Though seemingly stationary, plant growth is a complex and dynamic behavior that constantly adapts to the environment based on nutrient, water, and sunlight inputs. Inside the plants, water and nutrients are constantly shuffled about elegantly with the flow. Essentially, plants have found a solution to their own internal traffic jam problem.
One prime example is the flow of the nutrient boron inside plants’ stem. When in high concentration, boron build-up becomes toxic and kills cells. Researchers at the John Innes Centre, Norwich, and the University of Tokyo, Japan, found the plants cope by developing energy-sapping systems that respond rapidly to decongest the boron traffic. That’s what jamologists might want to study in greater detail.

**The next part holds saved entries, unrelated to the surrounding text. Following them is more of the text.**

(** * Wavenet: the utility string functions and the analysis driver

    A shallow embedding of [Wavenet/Utilities.h] (the inline string and
    arithmetic helpers) and of [examples/Analyse.cxx] (the [main] of the
    analysis program), with the properties of the specification stated
    and settled against them.

    Conventions of the embedding:
    - [std::string] is [string], [char] is [ascii];
    - [unsigned] is a [Z] kept in [0, 2^32) with the wrap-around written
      out, [size_t] likewise in [0, 2^64);
    - [double] is modelled by the rational it denotes ([Qc]) where the
      program only stores and compares finite values (the cost logs), and
      by IEEE 754 binary64 ([spec_float] at precision 53) where the result
      turns on the comparisons of any double, NaN and the infinities
      included (the overlaps of the audit);
    - [std::vector] is [list], and [vector::at] is the bounds-checked
      access that throws [std::out_of_range];
    - the file system is a finite map from paths to file contents;
    - every call that reaches the engine, the generator, the disk or the
      canvas leaves an [event] in the trace of the program state. *)

From Stdlib Require Import ZArith QArith Qcanon Ascii String List Lia DecimalString DecimalZ.
From Stdlib Require Import SpecFloat.
From stdpp Require Import base tactics option list list_numbers numbers strings gmap.

Local Open Scope Z_scope.
Local Open Scope string_scope.

(** ** Machine integers *)

Definition UINT_MOD : Z := 2 ^ 32.
Definition SIZE_MOD : Z := 2 ^ 64.

(** Arithmetic in [unsigned]. *)
Definition u32 (x : Z) : Z := x mod UINT_MOD.
(** Arithmetic in [size_t]. *)
Definition usize (x : Z) : Z := x mod SIZE_MOD.

(** ** Utilities.h *)

Module Utilities.

(** [template<class T> inline T sq(const T& x) { return x * x; }]
    at [T = unsigned]. *)
Definition sq (x : Z) : Z := u32 (x * x).

(** *** String predicates *)

(** [std::isdigit] in the "C" locale. *)
Definition isdigit (c : ascii) : bool :=
  let n := nat_of_ascii c in (48 <=? n)%nat && (n <=? 57)%nat.

(** [strcmp(&c, lit) == 0] for a literal [lit] of one character [l]
    (not NUL).  The first argument points at the single [char c]; [strcmp]
    compares [c] with [l] and, when they agree, goes on to the byte stored
    after [c], which it compares with the literal's terminating NUL.
    [next] is that byte. *)
Definition strcmp_is_zero (c next l : ascii) : bool :=
  Ascii.eqb c l && Ascii.eqb next zero.

(** [std::find_if(s.begin(), s.end(), p) == s.end()]: no character of [s]
    satisfies [p].  The predicate also receives the position, through which
    the bytes behind the lambda's parameter are looked up. *)
Fixpoint find_if_is_end (p : nat -> ascii -> bool) (pos : nat) (s : string) : bool :=
  match s with
  | EmptyString => true
  | String c s' => if p pos c then false else find_if_is_end p (S pos) s'
  end.

Definition string_empty (s : string) : bool :=
  match s with EmptyString => true | _ => false end.

Section StringPredicates.

(** The byte found in memory behind the lambda's [char c] when it is
    called on the character at a given position.  The source does not
    determine it. *)
Variable behind : nat -> ascii.

(** [[](char c) { return !(std::isdigit(c) || strcmp(&c, ".") == 0
                            || (strcmp(&c, " ") == 0)); }] *)
Definition isNumber_lambda (pos : nat) (c : ascii) : bool :=
  negb (isdigit c || strcmp_is_zero c (behind pos) "."
                  || strcmp_is_zero c (behind pos) " ").

(** [return !s.empty() && std::find_if(...) == s.end();] *)
Definition isNumber (s : string) : bool :=
  negb (string_empty s) && find_if_is_end isNumber_lambda 0 s.

(** [[](char c) { return !(strcmp(&c, " ") == 0); }] *)
Definition isEmpty_lambda (pos : nat) (c : ascii) : bool :=
  negb (strcmp_is_zero c (behind pos) " ").

Definition isEmpty (s : string) : bool :=
  negb (string_empty s) && find_if_is_end isEmpty_lambda 0 s.

End StringPredicates.

(** The character classes the two predicates are described by. *)
Definition numeric_char (c : ascii) : Prop :=
  isdigit c = true \/ c = "."%char \/ c = " "%char.

Definition blank_char (c : ascii) : Prop := c = " "%char.

Fixpoint all_chars (P : ascii -> Prop) (s : string) : Prop :=
  match s with
  | EmptyString => True
  | String c s' => P c /\ all_chars P s'
  end.

(** *** split *)

(** The characters [std::getline(ss, item, delim)] extracts from a
    non-exhausted stream: everything up to the first [delim], which is
    consumed but not stored, or up to the end of the input.  Returns the
    item and the unread rest of the stream. *)
Fixpoint getline_extract (ss : string) (delim : ascii) : string * string :=
  match ss with
  | EmptyString => (EmptyString, EmptyString)
  | String c rest =>
      if Ascii.eqb c delim then (EmptyString, rest)
      else let '(item, rest') := getline_extract rest delim in
           (String c item, rest')
  end.

(** [std::getline(ss, item, delim)] as the loop condition sees it: [None]
    when the stream has nothing left (no character is extracted and the
    fail bit is set), the item and the advanced stream otherwise. *)
Definition getline (ss : string) (delim : ascii) : option (string * string) :=
  match ss with
  | EmptyString => None
  | _ => Some (getline_extract ss delim)
  end.

(** [while (std::getline(ss, item, delim)) { elems.push_back(item); }] *)
Fixpoint split_loop (fuel : nat) (ss : string) (delim : ascii)
         (elems : list string) : option (list string) :=
  match fuel with
  | O => None
  | S fuel' =>
      match getline ss delim with
      | Some (item, ss') => split_loop fuel' ss' delim (elems ++ [item])
      | None => Some elems
      end
  end.

(** [split]: the loop is entered with the whole of [s] unread and an empty
    [elems]; one round more than [s] has characters always suffices
    ([split_loop_total]). *)
Definition split (s : string) (delim : ascii) : list string :=
  default [] (split_loop (S (String.length s)) s delim []).

(** Joining with the delimiter between consecutive elements. *)
Definition join (delim : ascii) (elems : list string) : string :=
  String.concat (String delim EmptyString) elems.

Fixpoint last_char (s : string) : option ascii :=
  match s with
  | EmptyString => None
  | String c EmptyString => Some c
  | String _ s' => last_char s'
  end.

Definition ends_with (s : string) (d : ascii) : Prop := last_char s = Some d.

Fixpoint occurs (d : ascii) (s : string) : Prop :=
  match s with
  | EmptyString => False
  | String c s' => c = d \/ occurs d s'
  end.

(** The number of occurrences of a character. *)
Fixpoint count_char (d : ascii) (s : string) : nat :=
  match s with
  | EmptyString => O
  | String c s' => if Ascii.eqb c d then S (count_char d s') else count_char d s'
  end.

End Utilities.

(** ** examples/Analyse.cxx *)

Module Analyse.

(** *** Values *)

(** [arma::Mat<double>], as the list of its rows. *)
Definition Mat : Type := list (list Qc).

(** [double] as IEEE 754 binary64: zeros, infinities, NaN and the finite
    numbers [(-1)^s * m * 2^e].  The doubles are the values that are valid
    at precision 53 and exponent bound 1024; what is proved below of a
    [double] holds of every value of the type. *)
Definition double : Type := spec_float.
Definition dbl_prec : Z := 53.
Definition dbl_emax : Z := 1024.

Inside plants, everything must be on the move
Yes, there are actually scientists who are focused on studying and finding ways to avoid traffic jams, a field called jamology. With the help of real-life observations and mathematical modeling, jamologists can explain why traffic jams happen.
One famous study from the field involved 22 cars driving on a circular track. Scientists found that once a certain vehicle density threshold was crossed, traffic flow inevitably becomes unstable leading to the jam we all know and dread.
What’s more, the experiment demonstrated that the disturbance of jammed vehicles moves backwards relative to the cars themselves. In jamology, this is commonly referred to as a traffic wave.
Veronica Grieneisen and Stan Maree, both at the John Innes Centre, found a parallel between traffic waves and the way boron congestions are handled inside plants.
“These findings came to us totally out-of-the-blue, surprising us tremendously,” said Grieneisen.
“Even though we have worked with plants for many years, we were not expecting them to be constantly dealing with such dynamic behaviour” she added.
Though boron in the soil does not vary unexpectedly, plants have devoted considerable resources to respond to its signal. This includes genetically programmed transporters that almost immediately boron levels surrounding the root.
While investigating why plants require such a sophisticated system, the researchers made some striking findings.
When they modeled what would happen if the plant’s regulation system was slowed down, the boron started to accumulate, as expected. What was surprising to see was that instead of flowing from cell to cell, the accumulation moved backwards against the nutrient flow, just like a traffic wave.
“In both cases this leads to decreased throughput. On the road, this could mean more accidents. In plants, it causes cell damage due to the toxic boron peaks,” Grieneisen explained the findings published in the journal eLife.
“To avoid detrimental effects, boron regulation needs to be quick – this solved our initial conundrum.”
Using imaging and molecular tools, the researchers concluded that was the transporter regulation absent, cells would periodically experience high boron. With this new information at hand, scientists have a better grasp on how plants adapt to harsher environments. Such knowledge might prove very useful when studying how ecosystems adapt to shifting environments in the face of climate change.
Not least, boron transport — or at least some principles — could be applied to road traffic systems to overcome traffic jams.
“At the end of the day, plants – even though they are unable to move as we do – are still able to teach us about how to live in the fast lane. There are tremendous hidden dynamics happening within their tissues, and mathematical modelling helps us see this more clearly,” Grieneisen said.